Pancreatitis often in blood group B

Pancreatitis often in blood group B / Health News

Carriers of blood type B have a 2.5-fold increased risk of pancreatitis

09/17/2014

Every year more than 72,000 patients in Germany are treated with acute or chronic pancreatitis. More than 1,600 do not survive the disease. In addition to the main risk factors, high alcohol consumption, tobacco smoke and the occurrence of gallstones, the hereditary predisposition has an influence on the development of pancreatitis. Researchers at the University of Greifswald recently discovered that the blood group also plays an important role. Accordingly, people with the blood group B - after all, one in eight Germans - a 2.5-fold increased risk against the carriers of the blood group 0, to fall ill with the chronic form.


For blood group B, increased risk of pancreatitis and pancreatic cancer
„Our findings are also interesting because another study has shown that blood group B is also an important risk factor for the development of pancreatic cancer. This indicates that chronic pancreatitis and pancreatic carcinoma share the same genetic basis“, explain the two senior authors of the Greifswald study, Prof. Markus M. Lerch and Dr. med. Georg Homuth. About 12 percent of the German population, according to the experts, the blood group B.

Increased lipase value in patients with pancreatitis
As part of their study, the researchers first analyzed the blood levels of 4,000 healthy volunteers in the SHIP study on the causes of disease and 1,400 equally healthy blood donors. In the next step, the blood of 1,000 pancreatitis patients was examined. The researchers took advantage of the fact that people with pancreatitis have a significantly higher lipase value compared to healthy people.

Dr. Claudia Schurmann and Dr. med. Frank U. Weiss then searched in the blood of 5,400 healthy for potential genetic factors that affect the level of lipase.
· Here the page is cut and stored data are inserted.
(* ===== verification/JsonShape.v ===== *)
(** * Bounds on JSON values before they are used

    Models the structure checks of three crates: [crates/validation/src/lib.rs],
    [crates/llm-structured-output/src/json_shape.rs] and the end of
    [crates/llm-tool-runtime/src/runtime.rs].  Each walks a value with an explicit
    stack.  A [Value] is the enumeration the code matches on: numbers are their text
    (the workspace builds serde_json with arbitrary precision) and an object is the
    sequence of its members in iteration order.  The head of a model stack is the
    end of the [Vec]. *)
From S2P Require Import Prelude Machine Text.

Inductive Value :=
| Null
| Bool (b : bool)
| Number (text : string)
| Str (s : string)
| Array (items : list Value)
| Object (members : list (string * Value)).

(** ** Limits and errors of the validation crate *)
Record JsonValidationLimits := {
  max_payload_bytes : Z;
  max_schema_bytes : Z;
  max_depth : Z;
  max_nodes : Z;
  max_array_items : Z;
  max_object_properties : Z;
  max_string_bytes : Z;
  max_errors : Z;
}.
Inductive JsonStructureError := TooDeep | TooManyNodes | ArrayTooLong | ObjectTooLarge | StringTooLong.
Inductive JsonLimitError := LimitsInvalid.

Definition MAX_VALIDATION_ERRORS : Z := 100.
Definition MAX_CONFIGURED_PAYLOAD_BYTES : Z := 16 * 1024 * 1024.
Definition MAX_CONFIGURED_SCHEMA_BYTES : Z := 4 * 1024 * 1024.
Definition MAX_CONFIGURED_DEPTH : Z := 64.
Definition MAX_CONFIGURED_NODES : Z := 200000.
Definition MAX_CONFIGURED_ARRAY_ITEMS : Z := 100000.
Definition MAX_CONFIGURED_OBJECT_PROPERTIES : Z := 10000.
Definition MAX_CONFIGURED_STRING_BYTES : Z := 4 * 1024 * 1024.

Definition limits_validate (l : JsonValidationLimits) : result JsonLimitError JsonValidationLimits :=
  let valid :=
    (0 <? max_payload_bytes l) && (max_payload_bytes l <=? MAX_CONFIGURED_PAYLOAD_BYTES)
    && (0 <? max_schema_bytes l) && (max_schema_bytes l <=? MAX_CONFIGURED_SCHEMA_BYTES)
    && (0 <? max_depth l) && (max_depth l <=? MAX_CONFIGURED_DEPTH)
    && (0 <? max_nodes l) && (max_nodes l <=? MAX_CONFIGURED_NODES)
    && (0 <? max_array_items l) && (max_array_items l <=? MAX_CONFIGURED_ARRAY_ITEMS)
    && (0 <? max_object_properties l) && (max_object_properties l <=? MAX_CONFIGURED_OBJECT_PROPERTIES)
    && (0 <? max_string_bytes l) && (max_string_bytes l <=? MAX_CONFIGURED_STRING_BYTES)
    && (0 <? max_errors l) && (max_errors l <=? MAX_VALIDATION_ERRORS) in
  if valid then Ok l else Err LimitsInvalid.

(** ** Stack loops

    [while let Some(x) = stack.pop() { .. }]: one iteration takes the popped
    element, what is left of the stack and the loop's other variables.  [None] is
    a loop that has not ended after [fuel] iterations. *)
Section drain.
Context {A S E : Type} (visit : A -> list A -> S -> result E (list A * S)).
Fixpoint drain (fuel : nat) (stack : list A) (s : S) : option (result E S) :=
  match stack with
  | [] => Some (Ok s)
  | x :: rest =>
      match fuel with
      | O => None
      | Datatypes.S fuel' =>
          match visit x rest s with
          | Err e => Some (Err e)
          | Ok (stack', s') => drain fuel' stack' s'
          end
      end
  end.
End drain.

(** [stack.extend(items.map(f))] *)
Definition extend {A B} (f : A -> B) (items : list A) (stack : list B) : list B :=
  rev (map f items) ++ stack.

(** The loop over the members of an object: check each, then push its value. *)
Fixpoint push_members {B E} (check : string -> Value -> result E unit) (f : Value -> B)
    (members : list (string * Value)) (stack : list B) : result E (list B) :=
  match members with
  | [] => Ok stack
  | (name, child) :: members' =>
      _ ← check name child;
      push_members check f members' (f child :: stack)
  end.

Definition count {A} (l : list A) : Z := Z.of_nat (length l).

(** ** The validation crate *)
Definition check_name (l : JsonValidationLimits) (property : string) (_ : Value)
    : result JsonStructureError unit :=
  guard_err (max_string_bytes l <? len property) StringTooLong.

Definition shape_visit (l : JsonValidationLimits) (x : Value * Z) (stack : list (Value * Z)) (nodes : Z)
    : result JsonStructureError (list (Value * Z) * Z) :=
  let '(value, depth) := x in
  _ ← guard_err (max_depth l <? depth) TooDeep;
  let nodes := saturating_add usize_max nodes 1 in
  _ ← guard_err (max_nodes l <? nodes) TooManyNodes;
  match value with
  | Str s =>
      if max_string_bytes l <? len s then Err StringTooLong else Ok (stack, nodes)
  | Array values =>
      _ ← guard_err (max_array_items l <? count values) ArrayTooLong;
      let retained := saturating_add usize_max nodes (count stack) in
      _ ← guard_err (saturating_sub (max_nodes l) retained <? count values) TooManyNodes;
      Ok (extend (fun child => (child, saturating_add usize_max depth 1)) values stack, nodes)
  | Object values =>
      _ ← guard_err (max_object_properties l <? count values) ObjectTooLarge;
      let retained := saturating_add usize_max nodes (count stack) in
      _ ← guard_err (saturating_sub (max_nodes l) retained <? count values) TooManyNodes;
      stack' ← push_members (check_name l) (fun child => (child, saturating_add usize_max depth 1))
                 values stack;
      Ok (stack', nodes)
  | Null | Bool _ | Number _ => Ok (stack, nodes)
  end.

Definition validate_json_shape (fuel : nat) (root : Value) (l : JsonValidationLimits)
    : option (result JsonStructureError unit) :=
  (fun r => _ ← r; Ok tt) <$> drain (shape_visit l) fuel [(root, 0)] 0.

Inductive SchemaAdapterError :=
| InvalidLimits (e : JsonLimitError) | TooLarge | Malformed | Structure (e : JsonStructureError)
| NonLocalReference | InvalidSchema.
Definition is_reference_name (name : string) : bool :=
  bool_decide (name = "$ref") || bool_decide (name = "$dynamicRef").
Definition as_str (v : Value) : option string := match v with Str s => Some s | _ => None end.
Definition non_local (name : string) (child : Value) : bool :=
  is_reference_name name
  && match as_str child with Some target => negb (starts_with "#" target) | None => false end.

Definition reject_visit (value : Value) (stack : list Value) (u : unit)
    : result SchemaAdapterError (list Value * unit) :=
  match value with
  | Array values => Ok (extend id values stack, u)
  | Object values =>
      stack' ← push_members (fun name child => guard_err (non_local name child) NonLocalReference) id
                 values stack;
      Ok (stack', u)
  | Null | Bool _ | Number _ | Str _ => Ok (stack, u)
  end.
Definition reject_non_local_references (fuel : nat) (schema : Value)
    : option (result SchemaAdapterError unit) :=
  drain reject_visit fuel [schema] tt.

(** ** Structured output *)
Inductive ShapeNode := ValueNode (v : Value) | ObjectNode (members : list (string * Value)).
Inductive SchemaDefinition := ObjectSchema (members : list (string * Value)) | BooleanSchema (b : bool).

Definition admit_children (child_count nodes retained_nodes max_nodes : Z)
    : result JsonStructureError unit :=
  let retained := saturating_add usize_max nodes retained_nodes in
  guard_err (saturating_sub max_nodes retained <? child_count) TooManyNodes.

Definition admit_object (property_count : Z) (values : list (string * Value))
    (nodes retained_nodes depth : Z) (l : JsonValidationLimits) (stack : list (ShapeNode * Z))
    : result JsonStructureError (list (ShapeNode * Z)) :=
  _ ← guard_err (max_object_properties l <? property_count) ObjectTooLarge;
  _ ← admit_children property_count nodes retained_nodes (max_nodes l);
  push_members (check_name l) (fun child => (ValueNode child, saturating_add usize_max depth 1))
    values stack.

Definition nodes_visit (l : JsonValidationLimits) (x : ShapeNode * Z) (stack : list (ShapeNode * Z))
    (nodes : Z) : result JsonStructureError (list (ShapeNode * Z) * Z) :=
  let '(node, depth) := x in
  _ ← guard_err (max_depth l <? depth) TooDeep;
  let nodes := saturating_add usize_max nodes 1 in
  _ ← guard_err (max_nodes l <? nodes) TooManyNodes;
  match node with
  | ValueNode (Str s) =>
      if max_string_bytes l <? len s then Err StringTooLong else Ok (stack, nodes)
  | ValueNode (Array values) =>
      _ ← guard_err (max_array_items l <? count values) ArrayTooLong;
      _ ← admit_children (count values) nodes (count stack) (max_nodes l);
      Ok (extend (fun child => (ValueNode child, saturating_add usize_max depth 1)) values stack, nodes)
  | ValueNode (Object values) | ObjectNode values =>
      stack' ← admit_object (count values) values nodes (count stack) depth l stack;
      Ok (stack', nodes)
  | ValueNode (Null | Bool _ | Number _) => Ok (stack, nodes)
  end.

Definition validate_nodes (fuel : nat) (root : ShapeNode) (l : JsonValidationLimits)
    : option (result JsonStructureError unit) :=
  (fun r => _ ← r; Ok tt) <$> drain (nodes_visit l) fuel [(root, 0)] 0.
Definition validate_value_shape (fuel : nat) (v : Value) (l : JsonValidationLimits) :=
  validate_nodes fuel (ValueNode v) l.
Definition validate_schema_shape (fuel : nat) (schema : SchemaDefinition) (l : JsonValidationLimits)
    : option (result JsonStructureError unit) :=
  match schema with
  | BooleanSchema _ => Some (Ok tt)
  | ObjectSchema members => validate_nodes fuel (ObjectNode members) l
  end.

(** ** The tool runtime: leaving the loop with [return false] or [return true] is
    its only error. *)
Definition MAX_JSON_DEPTH : Z := 64.
Definition MAX_JSON_NODES : Z := 4096.

Definition within_visit (max_depth max_nodes : Z) (x : Value * Z) (stack : list (Value * Z)) (nodes : Z)
    : result unit (list (Value * Z) * Z) :=
  let '(current, depth) := x in
  nodes ← match checked_add usize_max nodes 1 with
          | Some nodes => if nodes <=? max_nodes then Ok nodes else Err tt
          | None => Err tt
          end;
  _ ← guard_err (max_depth <? depth) tt;
  next_depth ← ok_or (checked_add usize_max depth 1) tt;
  match current with
  | Array items => Ok (extend (fun item => (item, next_depth)) items stack, nodes)
  | Object properties => Ok (extend (fun p => (p.2, next_depth)) properties stack, nodes)
  | Null | Bool _ | Number _ | Str _ => Ok (stack, nodes)
  end.
Definition json_shape_within (fuel : nat) (value : Value) (max_depth max_nodes : Z) : option bool :=
  is_ok <$> drain (within_visit max_depth max_nodes) fuel [(value, 0)] 0.

Definition reference_visit (current : Value) (stack : list Value) (u : unit)
    : result unit (list Value * unit) :=
  match current with
  | Object properties =>
      stack' ← push_members (fun name child => guard_err (non_local name child) tt) id properties stack;
      Ok (stack', u)
  | Array items => Ok (extend id items stack, u)
  | Null | Bool _ | Number _ | Str _ => Ok (stack, u)
  end.
Definition has_non_local_reference (fuel : nat) (value : Value) : option bool :=
  (fun r => negb (is_ok r)) <$> drain reference_visit fuel [value] tt.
It turned out that carriers of blood group B increasingly showed a high, but within the normal range lying lipase value. In addition, they showed changes in the gene for the enzyme fucosyltransferase 2 (FUT 2).

The blood analysis of the 1,000 patients with pancreatitis confirmed that they had both blood group B accumulated and the so-called FUT2 non-secretor status was subject to strong changes, which defines the hereditary inability to excrete this enzyme from the glandular cells. From this, the researchers calculated a 2.5-fold increased risk of disease for carriers of blood group B compared to blood group 0. „Interestingly, this increase in disease risk is primarily related to patients with chronic pancreatitis and not to patients with acute pancreatitis, whether or not they drink too much alcohol“, explains Dr. Schurmann.

For blood group B, avoid risk factors for pancreatitis
„The risk gene variants may be based on a common physiological mechanism in the pancreatic cells“, so Dr. White, „because depending on both the ABO blood group and the FUT2 non-secretor or secretor status different sugar residues are attached to the excreted by epithelial proteins.“

People with blood type B should avoid or minimize the risk factors for pancreatitis, such as alcohol and nicotine consumption, the researchers suggest. So Dr. Homuth then that smoking doubles the risk of disease. For alcohol, the amount is crucial.

According to Lerch, however, the biggest hereditary risk factor is mutations in the trypsinogen gene, which in eight out of ten people cause pancreatitis with this change. Within the blood group B of 4,000 carriers one of.